Desde la Asociación de Compañías Españolas de Transporte Aéreo (Aceta) destacan los buenos resultados de Aena
Desde la Asociación de Compañías Españolas de Transporte Aéreo (Aceta) destacan los buenos resultados de Aena - JAIME GARCÍA

Las tasas aeroportuarias enfrentan de nuevo a las aerolíneas con Aena

La decisión de la empresa pública de congelar estas tarifas durante 2019, en lugar de bajarlas un 2,2% ha soliviantado a las compañías aéreas

MadridActualizado:

Parecía olvidado, pero el conflicto entre las aerolíneas y Aena por las tarifas aeroportuarias parece haber despertado en las últimas semanas. Durante la presentación de sus resultados semestrales, el gestor aeroportuario ha informado que su Consejo de Administración había decidido congelar estas tarifas durante 2019 en lugar de bajarlas, como estaba previsto. Según la empresa pública, esta decisión se tomó porque en 2017 se constató un déficit en los ingresos generados por prestar «los servicios aeroportuarios básicos».

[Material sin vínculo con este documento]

(** * NostrClient (src/class/client.ts): a shallow embedding

    The client exchanges encrypted, correlated request/response messages
    over a set of relays.  This development embeds the configuration
    merge, the publish-receipt aggregation and the client itself (inbound
    dispatch, connect/close, create_event/send/request/ping) as executable
    state-passing functions, and proves the properties stated about them.

    JavaScript objects handed over by the caller live in an explicit store
    of message templates, promises live in a promise store, timers in a
    timer queue ordered by due time, and everything the client does to the
    outside world (notifications, inbox emissions, codec and pool calls)
    is appended to an effect trace in program order.

    An [async] function runs as one step, its awaited calls answered
    within the step; a call it does not await ([send] in [_pong]) goes on
    after the synchronous remainder of its caller.  An exception thrown
    in an [async] function is the rejection of the promise it returns. *)

From stdpp Require Import gmap strings pretty list fin_maps.
From Stdlib Require Import ZArith NArith Lia.

Local Open Scope string_scope.
Local Open Scope list_scope.
Local Open Scope nat_scope.

(** ** Events, templates and messages *)

(** A rejection reason or thrown value: a bare string such as the one of
    [reject('timeout')], or an [Error] object with its message. *)
Inductive js_error :=
  | ErrStr (s : string)
  | ErrObj (msg : string).

#[global] Instance js_error_eq_dec : EqDecision js_error.
Proof. solve_decision. Defined.

Record SignedEvent := {
  ev_id         : string;
  ev_pubkey     : string;
  ev_content    : string;
  ev_sig        : string;
  ev_kind       : Z;
  ev_created_at : Z
}.

#[global] Instance SignedEvent_eq_dec : EqDecision SignedEvent.
Proof. solve_decision. Defined.

(** The two template shapes the client builds: [{ method, id }] and
    [{ result, id }]. *)
Inductive template_body :=
  | TplRequest (method : string)
  | TplResult (result : string).

#[global] Instance template_body_eq_dec : EqDecision template_body.
Proof. solve_decision. Defined.

(** [tpl_id = None] is an absent ([undefined]) id. *)
Record MessageTemplate := {
  tpl_id   : option string;
  tpl_body : template_body
}.

#[global] Instance MessageTemplate_eq_dec : EqDecision MessageTemplate.
Proof. solve_decision. Defined.

(** A decoded message.  [msg_method] is the method of a request; the
    client reads it on messages of type [request] only. *)
Record Message := {
  msg_type   : string;
  msg_id     : string;
  msg_method : string;
  msg_env    : SignedEvent
}.

#[global] Instance Message_eq_dec : EqDecision Message.
Proof. solve_decision. Defined.

(** ** Configuration *)

Record EventFilter := {
  kinds : list Z;
  since : Z
}.

Record PartialFilter := {
  opt_kinds : option (list Z);
  opt_since : option Z
}.

Record ClientConfig := {
  cfg_kind         : Z;
  cfg_filter       : EventFilter;
  cfg_req_timeout  : Z;
  cfg_since_offset : Z;
  cfg_start_delay  : Z
}.

(** [Partial<ClientConfig>]: every field may be absent. *)
Record PartialConfig := {
  opt_kind         : option Z;
  opt_filter       : option PartialFilter;
  opt_req_timeout  : option Z;
  opt_since_offset : option Z;
  opt_start_delay  : option Z
}.

Definition no_filter_options : PartialFilter :=
  {| opt_kinds := None; opt_since := None |}.

Definition no_options : PartialConfig :=
  {| opt_kind := None; opt_filter := None; opt_req_timeout := None;
     opt_since_offset := None; opt_start_delay := None |}.

(** [DEFAULT_CONFIG()]; [now] is the value of the clock call [now()]. *)
Definition DEFAULT_CONFIG (now : Z) : ClientConfig :=
  {| cfg_kind := 24133;
     cfg_filter := {| kinds := [24133%Z]; since := now |};
     cfg_req_timeout := 5000;
     cfg_since_offset := 5;
     cfg_start_delay := 2000 |}.

(** [{ ...base, ...over }] on filters; spreading an absent object adds
    nothing. *)
Definition spread_filter (base : EventFilter) (over : option PartialFilter)
  : EventFilter :=
  let o := default no_filter_options over in
  {| kinds := default (kinds base) (opt_kinds o);
     since := default (since base) (opt_since o) |}.

(** [get_node_config(opt)]: [{ ...config, filter }]. *)
Definition get_node_config (now : Z) (opt : PartialConfig) : ClientConfig :=
  let config := DEFAULT_CONFIG now in
  let filter := spread_filter (cfg_filter config) (opt_filter opt) in
  {| cfg_kind := cfg_kind config;
     cfg_filter := filter;
     cfg_req_timeout := cfg_req_timeout config;
     cfg_since_offset := cfg_since_offset config;
     cfg_start_delay := cfg_start_delay config |}.

(** [get_filter_config(client, filter)], on the client's configuration. *)
Definition get_filter_config (config : ClientConfig)
    (filter : option PartialFilter) : EventFilter :=
  spread_filter (cfg_filter config) filter.

(** The merge as the documentation words it: defaults, each top-level
    field replaced by the caller's override when there is one, and the
    filter merged one level deep. *)
Definition documented_merge (now : Z) (opt : PartialConfig) : ClientConfig :=
  let config := DEFAULT_CONFIG now in
  {| cfg_kind := default (cfg_kind config) (opt_kind opt);
     cfg_filter := spread_filter (cfg_filter config) (opt_filter opt);
     cfg_req_timeout := default (cfg_req_timeout config) (opt_req_timeout opt);
     cfg_since_offset :=
       default (cfg_since_offset config) (opt_since_offset opt);
     cfg_start_delay := default (cfg_start_delay config) (opt_start_delay opt)
  |}.
(** [flagged] after the three rules and [list(set(flagged))]. *)
Definition flagged (registered_voters : list (string * voter)) : list nat :=
  let df := voters_df registered_voters in
  list_of_set
    (Scan.flag_short_names df
       (Scan.flag_suspicious_domains suspicious_domains df
          (Scan.flag_duplicate_emails df []))).

Definition fraud_detection (registered_voters : list (string * voter))
  : option Scan.view :=
  Scan.page (voters_df registered_voters) (flagged registered_voters).

(** The button "Remove Flagged Registrations":
    [for voter_id in flagged_df['Voter ID']: registered_voters.pop(voter_id, None)] *)
Definition remove_flagged (flagged_df : list VoterRow.t) (st : t) : t :=
  {| blockchain := blockchain st;
     candidate_list := candidate_list st;
     registered_voters :=
       fold_left (fun reg voter_id => Dict.pop voter_id reg)
                 (map VoterRow.Voter_ID flagged_df) (registered_voters st);
     qr_vote_counts := qr_vote_counts st;
     votes_table := votes_table st;
     qr_voters := qr_voters st |}.

End App2.

(** ** [prototype.py]: the fraud detection tab *)

Module Prototype.

Record voter := mk_voter {
  name : string;
  email : string;
  domain : string
}.

Definition voters_df (registered_voters : list (string * voter))
  : list VoterRow.t :=
  map (fun kv => {| VoterRow.Voter_ID := kv.1;
                    VoterRow.Name := name kv.2;
                    VoterRow.Email := email kv.2;
                    VoterRow.Domain := domain kv.2 |})
      registered_voters.

Definition suspicious_domains : list string :=
  ["spam.com"; "fake.com"; "test.com"].

Definition flagged (registered_voters : list (string * voter)) : list nat :=
  let df := voters_df registered_voters in
  list_of_set
    (Scan.flag_suspicious_domains suspicious_domains df
       (Scan.flag_duplicate_emails df [])).

Definition fraud_detection (registered_voters : list (string * voter))
  : option Scan.view :=
  Scan.page (voters_df registered_voters) (flagged registered_voters).

End Prototype.

(** ** Digests as text *)

(** The text of a [hexdigest()] or of a slice of one: lowercase hex digits
    only. *)
Definition lower_hex (s : string) : bool :=
  forallb (fun c => existsb (Ascii.eqb c) (PyStr.chars "0123456789abcdef"))
          (PyStr.chars s).

(** ** The rest of the ledger class and of the pages *)

Module PyDict.

Section PyDict.

Context {V : Type}.

(** [d[k] = x]: the value of a key that is there is replaced in place, a
    new key goes to the end. *)
Fixpoint set (k : string) (x : V) (d : list (string * V))
  : list (string * V) :=
  match d with
  | [] => [(k, x)]
  | (k', x') :: rest =>
      if decide (k' = k) then (k, x) :: rest else (k', x') :: set k x rest
  end.

(** [k in d] *)
Definition contains (k : string) (d : list (string * V)) : bool :=
  bool_decide (is_Some (Dict.get k d)).

End PyDict.

(** [l.remove(x)]: the first occurrence goes; [None] stands for the
    [ValueError] of an absent element. *)
Fixpoint remove (x : string) (l : list string) : option (list string) :=
  match l with
  | [] => None
  | y :: rest =>
      if decide (y = x) then Some rest
      else match remove x rest with
           | None => None
           | Some rest' => Some (y :: rest')
           end
  end.

End PyDict.

Module BlockInfo.

(** An entry of [get_block_info]. *)
Record t := mk {
  index : nat;
  timestamp : string;
  transactions : list Tx.t;
  hash : string;
  previous_hash : string
}.

End BlockInfo.

Module Ledger.

(** [get_block_info].  [strftime] stands for
    [time.strftime("%Y-%m-%d %H:%M:%S", time.localtime(t))], which depends
    on the time zone of the host. *)
Definition get_block_info (strftime : string -> string)
    (self : Blockchain.t) : list BlockInfo.t :=
  fold_left
    (fun info block =>
       info ++
       [ {| BlockInfo.index := Block.index block;
            BlockInfo.timestamp := strftime (Block.timestamp block);
            BlockInfo.transactions := Block.transactions block;
            BlockInfo.hash := Block.hash block;
            BlockInfo.previous_hash := Block.previous_hash block |} ])
    (Blockchain.chain self) [].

Las tasas aeroportuarias son básicamente una tarifa que Aena cobra a las aerolíneas por utilizar sus instalaciones. El Documento de Regulación Aeroportuaria (DORA), firmado el año pasado, estableció que estas tarifas caerían un 11% entre 2017 y 2021. Un 2,2% cada año. El hecho de que en 2019 esta reducción no se vaya a aplicar ha soliviantado a las aerolíneas. Apenas horas después de conocerse los planes de la empresa pública, la Asociación de Compañías Españolas de Transporte Aéreo (Aceta) ha emitido un comunicado en el que señalaba que la reducción de estas tarifas era una medida que «fomenta el tráfico aéreo, la actividad turística y, por tanto, la economía, el empleo y la recaudación fiscal».

Asimismo, la organización ha lanzado un dardo al gestor aeroportuario al señalar que «los buenos resultados económicos» presentados durante el primer semestre «justifican la petición de reducción tarifaria». «El tema de las tasas es clave. Estoy seguro de que imperará el sentido común y se entenderá que, cuando tuvimos un aumento de tasas en un entorno complicado, no ayudó a estimular la demanda», ha explicado en declaraciones a Efe Luis Gallego, presidente de Iberia.

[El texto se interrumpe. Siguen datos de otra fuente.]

(** The keys in insertion order, which is the order of [Object.keys]. *)
Definition topicKeywords : list (jsstring * list jsstring) :=
  map (fun kv => (lit (fst kv), map lit (snd kv)))
    [ ("technology", ["code"; "app"; "website"; "software"; "tech";
                      "program"; "develop"; "algorithm"]);
      ("business", ["brand"; "market"; "company"; "startup"; "product";
                    "customer"; "client"; "strategy"]);
      ("creative", ["design"; "story"; "write"; "art"; "create"; "content";
                    "visual"; "brand"]);
      ("education", ["learn"; "teach"; "course"; "explain"; "student";
                     "concept"; "understand"]) ].

Definition specific_terms : regex :=
  words ["specific"; "exactly"; "precise"; "detailed"].

Definition measurement : regex :=
  cats [plus digit; star space;
        words ["px"; "em"; "rem"; "cm"; "mm"; "%"; "seconds"; "minutes"]].

Definition sections : list jsstring := map lit
  [ "1. Clear context and background information";
    "2. Specific details and requirements";
    "3. Desired format and structure";
    "4. Style and tone guidelines";
    "5. Examples or references if applicable" ].

Definition empty_message : jsstring :=
  lit "Please provide a prompt to enhance.".

End Tables.

Definition calculateSpecificity (text : jsstring) : Specificity :=
  let wordCount := List.length (split_ws text) in
  let hasSpecificTerms := test flags_i specific_terms text in
  let hasMeasurements := test flags_i measurement text in
  if ((15 <? wordCount) && hasSpecificTerms) || hasMeasurements then high
  else if 8 <? wordCount then medium
  else low.

(** [text.split(/\s+/).filter(Boolean).length] *)
Definition countWords (text : jsstring) : nat :=
  List.length (filter truthy (split_ws text)).

Definition bullets (l : list jsstring) : jsstring :=
  join nl (map (fun e => lit "- " ++ e) l).

Section Runtime.

(** [String.prototype.toLowerCase], a built-in that follows the Unicode
    case tables: taken as given. *)
Variable toLowerCase : jsstring -> jsstring.

Definition detectTopics (input : jsstring) : list jsstring :=
  let lowercaseInput := toLowerCase input in
  map fst
    (filter (fun kv => existsb (fun keyword => includes lowercaseInput keyword)
                               (snd kv))
            topicKeywords).

Definition enhancePrompt (originalPrompt : jsstring) (role : UserRole)
  (shouldAddSections : bool) : EnhancedPrompt :=
  let trimmedPrompt := trim originalPrompt in
  if negb (truthy trimmedPrompt) then
    {| original := [];
       enhanced := empty_message;
       wordCount := {| wc_original := 0; wc_enhanced := 7 |};
       specificity := low |}
  else
    let detectedTopics := detectTopics trimmedPrompt in
    let originalWords := countWords trimmedPrompt in
    let enhancedText :=
      if originalWords <? 5 then
        let enhancedText :=
          lit "Provide a detailed and comprehensive "
          ++ (if 0 <? List.length detectedTopics
              then join (lit "/") detectedTopics ++ lit " " else [])
          ++ trimmedPrompt ++ lit " that includes:" ++ nl ++ nl in
        let enhancedText :=
          if shouldAddSections then enhancedText ++ join nl sections
          else enhancedText in
        let roleEnhancements := firstn 2 (roleSpecificEnhancements role) in
        if 0 <? List.length roleEnhancements
        then enhancedText ++ (nl ++ nl ++ lit "Also include:" ++ nl)
                          ++ bullets roleEnhancements
        else enhancedText
      else if originalWords <? 15 then
        let enhancedText :=
          trimmedPrompt ++ nl ++ nl ++ lit "Please include:" ++ nl in
        let relevantEnhancements :=
          firstn 1 enhancementTemplates.context
          ++ firstn 1 enhancementTemplates.structure
          ++ firstn 2 enhancementTemplates.details
          ++ firstn 2 (roleSpecificEnhancements role) in
        enhancedText ++ bullets relevantEnhancements
      else
        let enhancedText :=
          trimmedPrompt
          ++ (nl ++ nl ++ lit "Additional requirements:" ++ nl) in
        let topEnhancements := firstn 3 (roleSpecificEnhancements role) in
        let enhancedText := enhancedText ++ bullets topEnhancements in
        enhancedText
        ++ (nl ++ nl
            ++ lit "Ensure the output is comprehensive, well-structured, and aligned with professional standards for this type of content.")
    in
    {| original := originalPrompt;
       enhanced := enhancedText;
       wordCount := {| wc_original := originalWords;
                       wc_enhanced := countWords enhancedText |};
       specificity := calculateSpecificity enhancedText |}.

End Runtime.

(** The ASCII part of [toLowerCase], for running examples on ASCII
    input. *)
Definition ascii_toLowerCase (s : jsstring) : jsstring := map lower s.

End AiEngine.

(* ================================================================== *)
(** * The built-in [Map]: an association list in insertion order *)
(* ================================================================== *)

Module JSMap.
Section Map.

Variables K V : Type.
Variable eqb : K -> K -> bool.

Definition t : Type := list (K * V).

Definition empty : t := [].

Fixpoint get (k : K) (m : t) : option V :=
  match m with
  | [] => None
  | (k', v) :: m' => if eqb k k' then Some v else get k m'
  end.

(** [set] keeps the position of a key that is present and appends a new
    key at the end. *)
Fixpoint set (k : K) (v : V) (m : t) : t :=
  match m with
  | [] => [(k, v)]
  | (k', v') :: m' =>
      if eqb k k' then (k, v) :: m' else (k', v') :: set k v m'
  end.

Definition delete (k : K) (m : t) : t :=
  filter (fun kv => negb (eqb k (fst kv))) m.

Definition values (m : t) : list V := map snd m.

Definition keys (m : t) : list K := map fst m.

End Map.
End JSMap.

(* ================================================================== *)
(** * shared/schema.ts and server/storage.ts (class MemStorage) *)
(* ================================================================== *)

Module Storage.
Import JS.
Export AiEngine(UserRole, writer, developer, designer, marketer).

(** A [Date] is its time value, the milliseconds since the epoch. *)
Definition Date := Z.

(** The calendar of the host in its local time zone: the built-ins the
    code calls on a [Date].  [setDate d n] is the time value after
    [d.setDate(n)]. *)
Record Calendar := {
  getFullYear : Date -> Z;
  getMonth : Date -> Z;
  getDate : Date -> Z;
  setDate : Date -> Z -> Date
}.

(** The calendar of a host whose time zone is UTC (the proleptic
    Gregorian calendar, months counted from 0), for running examples. *)
Definition ms_per_day : Z := 86400000.

Definition civil (d : Date) : Z * Z * Z :=
  let z := (d / ms_per_day + 719468)%Z in
  let era := (z / 146097)%Z in
  let doe := (z - era * 146097)%Z in
  let yoe := ((doe - doe / 1460 + doe / 36524 - doe / 146096) / 365)%Z in
  let doy := (doe - (365 * yoe + yoe / 4 - yoe / 100))%Z in
  let mp := ((5 * doy + 2) / 153)%Z in
  let day := (doy - (153 * mp + 2) / 5 + 1)%Z in
  let month := (if mp <? 10 then mp + 3 else mp - 9)%Z in
  let year := (yoe + era * 400 + (if month <=? 2 then 1 else 0))%Z in
  (year, (month - 1)%Z, day).

Definition utc : Calendar :=
  {| getFullYear := fun d => fst (fst (civil d));
     getMonth := fun d => snd (fst (civil d));
     getDate := fun d => snd (civil d);
     setDate := fun d n => (d + (n - snd (civil d)) * ms_per_day)%Z |}.

Inductive Plan := free | pro.

Record User := {
  user_id : Z;
  username : jsstring;
  password : jsstring;
  clerkId : option jsstring;
  user_role : option UserRole;
  plan : option Plan;
  promptsUsedToday : option Z;
  lastPromptDate : option Date;
  user_createdAt : option Date
}.

Record InsertUser := {
  iu_username : jsstring;
  iu_password : jsstring;
  iu_clerkId : option jsstring;
  iu_role : option UserRole;
  iu_plan : option Plan
}.

Record Prompt := {
  prompt_id : Z;
  userId : option Z;
  originalPrompt : jsstring;
  enhancedPrompt : jsstring;
  prompt_role : option UserRole;
  createdAt : option Date
}.

Record InsertPrompt := {
  ip_userId : option Z;
  ip_originalPrompt : jsstring;
  ip_enhancedPrompt : jsstring;
  ip_role : option UserRole
}.

Record MemStorage := {
  users : JSMap.t Z User;
  prompts : JSMap.t Z Prompt;
  userIdCounter : Z;
  promptIdCounter : Z
}.

(** [new MemStorage()] *)
Definition constructor : MemStorage :=
  {| users := JSMap.empty Z User; prompts := JSMap.empty Z Prompt;
     userIdCounter := 1; promptIdCounter := 1 |}.

(** The outcome of a method that may throw. *)
Inductive outcome (A : Type) :=
| Returns (a : A)
| Throws (message : string).
Arguments Returns {A} a.
Arguments Throws {A} message.

(** [x || d] on a nullable string, number or enumeration. *)
Definition or_string (x : option jsstring) : option jsstring :=
  match x with
  | Some s => if truthy s then Some s else None
  | None => None
  end.

Definition or_number (x : option Z) : option Z :=
  match x with
  | Some n => if (n =? 0)%Z then None else Some n
  | None => None
  end.

Definition or_zero (x : option Z) : Z :=
  match x with Some n => n | None => 0%Z end.

Definition opt_string_eqb (a : option jsstring) (b : jsstring) : bool :=
  match a with Some s => str_eqb s b | None => false end.

Definition opt_Z_eqb (a : option Z) (b : Z) : bool :=
  match a with Some n => (n =? b)%Z | None => false end.

(** ** User operations *)

Definition getUser (id : Z) (s : MemStorage) : option User :=
  JSMap.get Z.eqb id (users s).

Definition getUserByUsername (name : jsstring) (s : MemStorage)
  : option User :=
  find (fun user => str_eqb (username user) name) (JSMap.values (users s)).

Definition getUserByClerkId (cid : jsstring) (s : MemStorage)
  : option User :=
  find (fun user => opt_string_eqb (clerkId user) cid)
       (JSMap.values (users s)).

Definition createUser (now : Date) (insertUser : InsertUser)
  (s : MemStorage) : User * MemStorage :=
  let id := userIdCounter s in
  let user :=
    {| user_id := id;
       username := iu_username insertUser;
       password := iu_password insertUser;
       clerkId := or_string (iu_clerkId insertUser);
       user_role := iu_role insertUser;
       plan := match iu_plan insertUser with
               | Some p => Some p
               | None => Some free
               end;
       promptsUsedToday := Some 0%Z;
       lastPromptDate := Some now;
       user_createdAt := Some now |} in
  (user,
   {| users := JSMap.set Z.eqb id user (users s);
      prompts := prompts s;
      userIdCounter := (id + 1)%Z;
      promptIdCounter := promptIdCounter s |}).

Definition with_role (u : User) (r : option UserRole) : User :=
  {| user_id := user_id u; username := username u; password := password u;
     clerkId := clerkId u; user_role := r; plan := plan u;
     promptsUsedToday := promptsUsedToday u;
     lastPromptDate := lastPromptDate u;
     user_createdAt := user_createdAt u |}.

Definition with_usage (u : User) (n : Z) (d : Date) : User :=
  {| user_id := user_id u; username := username u; password := password u;
     clerkId := clerkId u; user_role := user_role u; plan := plan u;
     promptsUsedToday := Some n;
     lastPromptDate := Some d;
     user_createdAt := user_createdAt u |}.

(** The updated record is stored under the key [userId] that was asked
    for; [...user] copies the fields, its [id] included. *)
Definition put_user (userId : Z) (u : User) (s : MemStorage) : MemStorage :=
  {| users := JSMap.set Z.eqb userId u (users s);
     prompts := prompts s;
     userIdCounter := userIdCounter s;
     promptIdCounter := promptIdCounter s |}.

Definition updateUserRole (userId : Z) (role : UserRole) (s : MemStorage)
  : outcome (User * MemStorage) :=
  match getUser userId s with
  | None => Throws "User not found"
  | Some user =>
      let updatedUser := with_role user (Some role) in
      Returns (updatedUser, put_user userId updatedUser s)
  end.

Definition resetUserPromptUsage (now : Date) (userId : Z) (s : MemStorage)
  : outcome MemStorage :=
  match getUser userId s with
  | None => Throws "User not found"
  | Some user => Returns (put_user userId (with_usage user 0 now) s)
  end.

Definition incrementUserPromptUsage (now : Date) (userId : Z)
  (s : MemStorage) : outcome MemStorage :=
  match getUser userId s with
  | None => Throws "User not found"
  | Some user =>
      Returns (put_user userId
                 (with_usage user (or_zero (promptsUsedToday user) + 1) now)
                 s)
  end.

(** ** Prompt operations *)

Definition getPromptById (id : Z) (s : MemStorage) : option Prompt :=
  JSMap.get Z.eqb id (prompts s).

(** The time value the comparator and the cut-off use for a prompt. *)
Definition time_or (d : Date) (p : Prompt) : Date :=
  match createdAt p with Some t => t | None => d end.

(** [Array.prototype.sort] is stable; with the comparator
    [dateB - dateA] the newest prompt comes first and prompts of equal
    time keep their order. *)
Fixpoint insert_newest_first (p : Prompt) (l : list Prompt) : list Prompt :=
  match l with
  | [] => [p]
  | q :: l' =>
      if (time_or 0 p <? time_or 0 q)%Z
      then q :: insert_newest_first p l'
      else p :: l
  end.

Definition sort_newest_first (l : list Prompt) : list Prompt :=
  fold_right insert_newest_first [] l.

Section Calendar.

Variable cal : Calendar.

Para evitar que el conflicto vaya a mayores, el gestor aeroportuario ha ofrecido a las compañías aéreas una serie de «incentivos comerciales»: descuentos en la tasa de pasajeros para las compañías aéreas que abran rutas a nuevos destinos e incentivos por crecimientos en destinos ya establecidos. Además, la empresa pública ha destacado que la congelación de las tasas aeroportuarias en 2019 no altera la rebaja total del 11% prevista entre 2017 y 2021. Eso sí, AENA también ha dejado caer un mensaje para las compañías, al señalar que confía en que estas «trasladen este descenso al precio de sus billetes».

No ha quedado ahí la pugna. De hecho, la Comisión de los Mercados y la Competencia (CNMC) ha entrado en la batalla. El «superregulador», que ya protagonizó un gran enfrentamiento con AENA hace un par de años por la cuantía de sus tasas, señaló hace escasos días que Fomento ha incluido en la fórmula con la que determina la cuantía de estas tarifas, aspectos que no debería considerar fuera del control del gestor aeroportuario.

En teoría, el sistema que fija estas tarifas únicamente puede recoger aspectos que repercuten en las cuentas de AENA sobre los que la empresa no tiene ningún control. La CNMC, sin embargo, apuntó que el Ejecutivo también ha metido en esta fórmula los servicios que contrata mediante licitación pública. Y, en su opinión, sí que puede controlar el precio de estos. La guerra está servida.